The Trade Union Bill has been heavily amended, but has now become law, receiving the necessary Royal Assent.
UNISON lobbying has helped achieve concessions. We didn’t manage to defeat the entire Bill, but we did manage to remove several elements of it that would have irrevocably damaged the trade union movement.
We have helped defeat the attempt to stop employers processing union subs, which could have cost some unions millions to set up alternative ways of collecting subs.
The worst of the draconian rules on picketing, which Conservative MP David Davis suggested would not have been out of place in Franco’s Spain, have also been dropped.
But the Bill still includes clauses demanding that pickets have an identifiable and authorised supervisor. The double strike threshold in essential public services remains, imposing a turnout of 50% and then a ‘yes’ vote of at least 40% of all eligible voters.
UNISON and others still want more concessions on e-balloting – something Tories deemed too vulnerable to fraud for unions, but used to select Zac Goldsmith as their candidate for London mayor – and on the right to take time in the week for union work.
So what did UNISON and other lobbyists achieve?

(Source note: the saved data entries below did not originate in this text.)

Lemma handleCookieManagement_early_failure_witness :
  let w' := dispatch (λ render, handleCookieManagement render 7 (js "d"))
                     (dup_world_on no_cookie_fetch) in
  error (state w') = Some "Error managing cookies. Please check console."
  ∧ sessions (state w') = [session_dup]
  ∧ activeSessionId (state w') = Some (js "d")
  ∧ jar (host w') = sample_jar.
Proof.
  apply (handleCookieManagement_early_failure (dup_world_on no_cookie_fetch)
           7 (js "d") session_dup eq_refl).
  right. exists (Tab.mk (Some 7%Z) (Some (js "https://example.com/"))).
  exists (js "https://example.com/").
  split; [reflexivity|]. split; [reflexivity|]. split; [reflexivity|].
  split; [discriminate|]. right. by exists (js "https://example.com/").
Defined.

Lemma bind_host_only {A B} (m : Handler A) (k : A → Handler B) :
  host_only m → (∀ a, host_only (k a)) → host_only (m ≫= k).
Proof.
  intros Hm Hk w. unfold mbind, Handler_bind. specialize (Hm w).
  destruct (m w) as [[a|] w1]; simpl in *; [|done]. by rewrite Hk.
Qed.

Lemma mret_host_only {A} (a : A) : host_only (mret a : Handler A).
Proof. done. Qed.

Lemma pass_loops_host_only (url : jstring) (names : list jstring)
    (current recorded : list Cookie) :
  host_only
    (for_of current (λ cookie,
       if negb (bool_decide (Cookie.name cookie ∈ names))
       then chrome_cookies_remove url (Cookie.name cookie)
       else mret ());;
     for_of recorded (λ cookie, chrome_cookies_set (cookieDetails url cookie))).
Proof.
  apply bind_host_only.
  - apply for_of_host_only. intros c. destruct (negb _).
    + apply host_call_host_only.
    + apply mret_host_only.
  - intros _. apply for_of_host_only. intros c. apply host_call_host_only.
Qed.

(** The pass has left the state as it was, but for the error. *)
Ltac state_kept E :=
  simpl in E; injection E as <- <-; simpl; split_and!;
  [done | done | done | by left].
(** X28: [intersects] guards the segment of length zero: when the squared
    length is 0 the parameter [t] is [-1], without a division, and the
    answer is whether the squared distance from the query point to the end
    point is below epsilon; so it is for every line whose two end points
    coincide, NaN and infinite ones included.  The interpolation of the
    clipper has no such guard: on a segment of length zero it yields NaN. *)
Theorem intersects_zero_length (o : Options) (qx qy epsilon : num) :
  (forall c : Coords,
      ((sqr (x2 c - x c) + sqr (y2 c - y c))%js === int 0)%js = true ->
      projection (mkLine c o) qx qy = int (-1)
      /\ intersects (mkLine c o) qx qy epsilon
         = (sqr (qx - x c) + sqr (qy - y c) <? epsilon)%js)
  /\ (forall a b : Q,
         projection (mkLine (mkCoords (Fin a) (Fin b) (Fin a) (Fin b)) o) qx qy
         = int (-1))
  /\ (forall a b : num,
         intersects (mkLine (mkCoords a b a b) o) qx qy epsilon
         = (sqr (qx - a) + sqr (qy - b) <? epsilon)%js)
  /\ (forall v a b : Q,
         interpolateX (Fin v) (Point.mk (Fin a) (Fin b)) (Point.mk (Fin a) (Fin b)) = NaN
         /\ interpolateY (Fin v) (Point.mk (Fin a) (Fin b)) (Point.mk (Fin a) (Fin b)) = NaN).
Proof.
  assert (Hguard : forall c : Coords,
      ((sqr (x2 c - x c) + sqr (y2 c - y c))%js === int 0)%js = true ->
      projection (mkLine c o) qx qy = int (-1)
      /\ intersects (mkLine c o) qx qy epsilon
         = (sqr (qx - x c) + sqr (qy - y c) <? epsilon)%js).
  { intros [a b a2 b2] H. cbn [x y x2 y2] in *.
    assert (E : projection (mkLine (mkCoords a b a2 b2) o) qx qy = int (-1))
      by (unfold projection; cbn [coords]; rewrite H; reflexivity).
    split; [exact E|].
    unfold intersects. cbn [coords]. cbv zeta. rewrite E. reflexivity. }
  split; [exact Hguard|]. split; [|split; [|exact interpolate_zero_length]].
  - intros a b. apply (Hguard (mkCoords (Fin a) (Fin b) (Fin a) (Fin b))).
    apply zero_length_guard.
  - intros a b.
    destruct a as [a| | |], b as [b| | |].
    1: { apply (Hguard (mkCoords (Fin a) (Fin b) (Fin a) (Fin b))).
         apply zero_length_guard. }
    all: destruct qx, qy, epsilon; try reflexivity.
    all: unfold intersects, projection, sqr; simpl.
    all: repeat match goal with
                | |- context [(?p ?= ?q)%Q] => destruct (p ?= q)%Q; simpl
                end; reflexivity.
Qed.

- union members can continue to pay their subs via payroll if they wish. The government withdrew plans to ban public sector workers from having their union subs deducted from their wages (check-off);
- plans to give the Certification Officer (who regulates trade unions) unnecessary power over unions and to charge unions to fund it were watered down;
- plans to restrict union political funds (which fund our work with the Labour Party as well as local campaigns, such as saving local hospitals) were watered down. The changes in funding policy will now only apply to new members and the costs and effort will be much reduced;
- the government agreed to a review of online methods for strike ballots, which would help increase turnouts;
- plans to cap union public sector facility time have been watered down. They will now only happen in occasional cases, after at least three years of research and negotiation with ministers.
These added to concessions already made to:
- drop extreme measures to restrict protest, pickets and social media campaigns;
- abandon plans to make everyone on a picket show personal data to the police, employers or anyone who asks for it;
- the 40% strike ballot threshold will not apply to union members working in ancillary services that support important public services.

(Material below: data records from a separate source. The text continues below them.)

(* ===== verification/ByteBuffer.v ===== *)
(** * Byte buffers and their pool ([coio/byte_buffer.h], [coio/byte_buffer.cpp])

    A [byte_buffer] is a view (header, body, data window) of one block of the C
    heap; [buffer_pool] hands them out and may keep released blocks in an
    [unordered_multimap] keyed by size and alignment. *)

From S2P Require Import Prelude.

(** ** What the pool uses of the C and C++ standard libraries *)

(** [aligned_alloc] and [free].  [blocks] is the set of live blocks, from
    address to size; address 0 is [NULL]. *)
Class Allocator (M : Type) := {
  aligned_alloc : M → Z → Z → M * Z;
  heap_free : M → Z → M;
  blocks : M → gmap Z Z;
}.

Class AllocatorLaws (M : Type) `{!Allocator M} : Prop := {
  aligned_alloc_spec m a n m' p :
    0 < a → 0 <= n → aligned_alloc m a n = (m', p) →
    (p = 0 ∧ blocks m' = blocks m) ∨
    (0 < p ∧ (a | p) ∧ blocks m !! p = None ∧ blocks m' = <[p := n]> (blocks m));
  heap_free_spec m p : blocks (heap_free m p) = delete p (blocks m);
}.

(** [free(p)]: defined for [NULL] and for live blocks only. *)
Definition c_free {M} `{!Allocator M} (m : M) (p : Z) : res M :=
  if p =? 0 then Ok m
  else match blocks m !! p with
       | Some _ => Ok (heap_free m p)
       | None => Fail InvalidFree
       end.

(** [unordered_multimap::find]: the position of an element with the key, which
    one is unspecified. *)
Class MultimapFind (V : Type) := {
  mm_find : Z → list (Z * V) → option nat;
  mm_find_Some k l i : mm_find k l = Some i → ∃ v, l !! i = Some (k, v);
  mm_find_None k l : mm_find k l = None → ∀ v, (k, v) ∉ l;
}.

(** ** [byte_buffer_data] *)

Record byte_buffer_data := ByteBufferData {
  m_data : Z;
  m_len : Z;
  m_align_bit : Z;
}.

Definition key (d : byte_buffer_data) : Z :=
  u32 (Z.shiftl (Z.shiftr (m_len d) (m_align_bit d)) 8) ||| m_align_bit d.

(** ** [byte_buffer_impl] *)

Record byte_buffer_impl := ByteBufferImpl {
  m_d : byte_buffer_data;
  m_pool : bool;               (* the pool pointer is not null *)
  _header_len : Z;             (* uint16_t *)
  _data_begin : Z;             (* uint16_t *)
  _data_len : Z;               (* uint32_t *)
}.

Definition new_byte_buffer_impl (header_len : Z) (d : byte_buffer_data) : byte_buffer_impl :=
  ByteBufferImpl d true (u16 header_len) 0 0.

Definition base (b : byte_buffer_impl) : Z := m_data (m_d b).
Definition body (b : byte_buffer_impl) : Z := m_data (m_d b) + _header_len b.
Definition data (b : byte_buffer_impl) : Z := m_data (m_d b) + _data_begin b.

Definition set_data_offset (pos len : Z) (b : byte_buffer_impl) : byte_buffer_impl :=
  ByteBufferImpl (m_d b) (m_pool b) (_header_len b) (u16 pos) len.
Definition set_data_begin (pos : Z) (b : byte_buffer_impl) : byte_buffer_impl :=
  ByteBufferImpl (m_d b) (m_pool b) (_header_len b) (u16 pos) (_data_len b).
Definition set_data_len (len : Z) (b : byte_buffer_impl) : byte_buffer_impl :=
  ByteBufferImpl (m_d b) (m_pool b) (_header_len b) (_data_begin b) len.
Definition data_len (b : byte_buffer_impl) : Z := _data_len b.
Definition align (b : byte_buffer_impl) : Z := u32 (Z.shiftl 1 (m_align_bit (m_d b))).
Definition capacity (b : byte_buffer_impl) : Z := m_len (m_d b).
Definition body_off (b : byte_buffer_impl) : Z := _header_len b.

(** ** [buffer_pool] *)

Record buffer_pool := BufferPool {
  _limit_cache_bytes : Z;      (* size_t *)
  _cache_bytes : Z;            (* size_t *)
  _cache : list (Z * byte_buffer_data);
}.

(** The constructor takes a [uint32_t], [new_inst] a [size_t]. *)
Definition new_buffer_pool (limit_cache_bytes : Z) : buffer_pool :=
  BufferPool limit_cache_bytes 0 [].
Definition new_inst (limit_cache_bytes : Z) : buffer_pool :=
  new_buffer_pool (u32 limit_cache_bytes).

(** [check_cache] is empty. *)
Definition check_cache (p : buffer_pool) : buffer_pool := p.
Definition get_cached_bytes (p : buffer_pool) : Z := _cache_bytes p.

(** [(x + align - 1) & ~(align - 1)] on [uint32_t]. *)
Definition align_up (x align : Z) : Z :=
  u32 (x + align - 1) &&& u32 (Z.lnot (align - 1)).

(** The rounded header and body lengths [malloc] works with. *)
Definition malloc_sizes (body_len align_bit header_len : Z) : Z * Z :=
  let align := u32 (Z.shiftl 1 align_bit) in
  (align_up header_len align, align_up (align_up body_len align) 1024).

Definition malloc_key (total align_bit : Z) : Z :=
  u32 (Z.shiftl (Z.shiftr total align_bit) 8) ||| (align_bit &&& 255).

Section pool.
Context {M : Type} `{!Allocator M} `{!MultimapFind byte_buffer_data}.

Definition malloc (m : M) (p : buffer_pool) (body_len align_bit header_len : Z)
    : res (M * buffer_pool * byte_buffer_impl) :=
  require (align_bit <? 32) ShiftRange ≫= λ _,
  let align := u32 (Z.shiftl 1 align_bit) in
  let '(header_len, body_len) := malloc_sizes body_len align_bit header_len in
  let k := malloc_key (u32 (header_len + body_len)) align_bit in
  match mm_find k (_cache p) ≫= λ i, pair i <$> (_cache p !! i) with
  | Some (i, (_, d)) =>
      Ok (m,
          BufferPool (_limit_cache_bytes p) (u64 (_cache_bytes p - m_len d))
            (delete i (_cache p)),
          new_byte_buffer_impl header_len d)
  | None =>
      let '(m, ptr) := aligned_alloc m align (u32 (body_len + header_len)) in
      Ok (m, p,
          new_byte_buffer_impl header_len
            (ByteBufferData ptr (u32 (body_len + header_len)) align_bit))
  end.

Definition release (m : M) (p : buffer_pool) (d : byte_buffer_data) : res (M * buffer_pool) :=
  if u64 (_cache_bytes p + m_len d) <? _limit_cache_bytes p
  then m ← c_free m (m_data d); Ok (m, p)
  else Ok (m, BufferPool (_limit_cache_bytes p) (u64 (_cache_bytes p + m_len d))
                ((key d, d) :: _cache p)).

(** [~byte_buffer_impl] *)
Definition byte_buffer_destroy (m : M) (p : buffer_pool) (b : byte_buffer_impl)
    : res (M * buffer_pool) :=
  if m_pool b then release m p (m_d b) else Ok (m, p).

(** [~buffer_pool] *)
Fixpoint free_cache (m : M) (l : list (Z * byte_buffer_data)) : res M :=
  match l with
  | [] => Ok m
  | (_, d) :: l => m ← c_free m (m_data d); free_cache m l
  end.
Definition pool_destroy (m : M) (p : buffer_pool) : res M := free_cache m (_cache p).
End pool.

(** ** Arithmetic of [malloc] *)

Lemma align_bit_pow k : 0 <= k < 32 → u32 (Z.shiftl 1 k) = 2 ^ k.
Proof.
  intros. rewrite shiftl_1, u32_small; [done| |lia].
  pose proof (Z.pow_lt_mono_r 2 k 32). lia.
Qed.

Lemma align_up_spec x k :
  0 <= k < 32 → 0 <= x → round_up x (2 ^ k) < 2 ^ 32 →
  align_up x (2 ^ k) = round_up x (2 ^ k).
Proof.
  intros Hk Hx Hr. assert (0 < 2 ^ k) by lia.
  pose proof (round_up_room x (2 ^ k) (2 ^ 32) ltac:(done) (divide_pow2 k 32 ltac:(lia)) Hr).
  unfold align_up. rewrite u32_small by lia. rewrite land_u32_lnot_pow2 by lia. done.
Qed.

(** The lengths the caller asked for, rounded over the integers. *)
Definition header_of (align_bit header_len : Z) : Z := round_up header_len (2 ^ align_bit).
Definition body_of (align_bit body_len : Z) : Z :=
  round_up (round_up body_len (2 ^ align_bit)) 1024.
Definition total_of (body_len align_bit header_len : Z) : Z :=
  header_of align_bit header_len + body_of align_bit body_len.

(** The requests [malloc] serves without any 16- or 32-bit truncation: the
    header fits the [uint16_t] field and the size fits the key. *)
Definition request_ok (body_len align_bit header_len : Z) : Prop :=
  0 <= align_bit < 32 ∧ 0 <= body_len ∧ 0 <= header_len ∧
  header_of align_bit header_len < 2 ^ 16 ∧
  total_of body_len align_bit header_len < 2 ^ 32 ∧
  total_of body_len align_bit header_len < 2 ^ (24 + align_bit).

#[export] Instance request_ok_dec b k h : Decision (request_ok b k h).
Proof. unfold request_ok. apply _. Defined.

Lemma header_of_nonneg k h : 0 <= k → 0 <= h → 0 <= header_of k h.
Proof. intros. apply round_up_nonneg; lia. Qed.
Lemma body_of_nonneg k b : 0 <= k → 0 <= b → 0 <= body_of k b.
Proof. intros. apply round_up_nonneg; [lia|]. apply round_up_nonneg; lia. Qed.
Lemma body_of_ge k b : 0 <= k → b <= body_of k b.
Proof.
  intros. unfold body_of. pose proof (round_up_ge b (2 ^ k)).
  pose proof (round_up_ge (round_up b (2 ^ k)) 1024). lia.
Qed.

Lemma body_of_divide k b : 0 <= k → (2 ^ k | body_of k b).
Proof.
  intros Hk. unfold body_of. destruct (decide (k <= 10)).
  - transitivity 1024; [|apply round_up_divide]. change 1024 with (2 ^ 10).
    apply divide_pow2. lia.
  - rewrite round_up_id; [apply round_up_divide|lia|].
    transitivity (2 ^ k); [|apply round_up_divide].
    change 1024 with (2 ^ 10). apply divide_pow2. lia.
Qed.

Lemma total_of_divide b k h : 0 <= k → (2 ^ k | total_of b k h).
Proof. intros. apply Z.divide_add_r; [apply round_up_divide|by apply body_of_divide]. Qed.

Lemma malloc_sizes_spec b k h :
  request_ok b k h → malloc_sizes b k h = (header_of k h, body_of k b).
Proof.
  intros (Hk & Hb & Hh & Hh16 & Ht32 & _). unfold total_of in Ht32.
  pose proof (body_of_nonneg k b). pose proof (header_of_nonneg k h).
  pose proof (round_up_nonneg b (2 ^ k)). pose proof (round_up_ge (round_up b (2 ^ k)) 1024).
  unfold body_of, header_of in *. unfold malloc_sizes.
  rewrite align_bit_pow, !align_up_spec by lia.
  change 1024 with (2 ^ 10) in *. rewrite align_up_spec by lia. done.
Qed.

Lemma malloc_key_spec t k :
  0 <= k < 32 → 0 <= t < 2 ^ (24 + k) → malloc_key t k = t / 2 ^ k * 2 ^ 8 + k.
Proof.
  intros Hk Ht. unfold malloc_key. rewrite Z.shiftr_div_pow2 by lia.
  assert (0 <= t / 2 ^ k < 2 ^ 24) as Hq.
  { split; [apply Z.div_pos; lia|]. apply Z.div_lt_upper_bound; [lia|].
    rewrite <- Z.pow_add_r by lia. rewrite (Z.add_comm k). lia. }
  rewrite u32_small by (rewrite Z.shiftl_mul_pow2 by lia; lia).
  change 255 with (Z.ones 8). rewrite Z.land_ones, Z.mod_small by lia.
  apply lor_field; lia.
Qed.

(** The key [malloc] looks up is the key [release] stores. *)
Lemma key_malloc_key d : 0 <= m_align_bit d < 32 → key d = malloc_key (m_len d) (m_align_bit d).
Proof.
  intros. unfold key, malloc_key. change 255 with (Z.ones 8).
  by rewrite Z.land_ones, Z.mod_small by lia.
Qed.

(** A block whose length the key represents. *)
Definition data_ok (d : byte_buffer_data) : Prop :=
  0 <= m_align_bit d < 32 ∧ 0 <= m_data d ∧ (2 ^ m_align_bit d | m_data d) ∧
  (2 ^ m_align_bit d | m_len d) ∧ 0 <= m_len d < 2 ^ 32 ∧ m_len d < 2 ^ (24 + m_align_bit d).

(** On such blocks the key determines length and alignment. *)
Lemma key_inj d t k :
  data_ok d → 0 <= k < 32 → 0 <= t < 2 ^ (24 + k) → (2 ^ k | t) →
  key d = malloc_key t k → m_len d = t ∧ m_align_bit d = k.
Proof.
  intros (Ha & _ & _ & [q Hq] & Hl & Hl24) Hk Ht [r Hr].
  rewrite key_malloc_key, !malloc_key_spec by lia. intros E.
  rewrite Hq, Hr, !Z.div_mul in E by lia.
  assert (m_align_bit d = k) as Hak by lia. split; [|done].
  rewrite Hq, Hr, Hak. f_equal. lia.
Qed.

Though this Bill is still a damaging and undemocratic piece of legislation, UNISON members should be proud of the campaign they have helped run.
The Guardian editorial said:
“It is still a nasty, vindictive piece of legislation. There is no justification for it beyond a partisan desire to weaken trade unions, and indirectly to weaken the Labour party, to the point where it becomes almost impossible for workers to defend their rights.”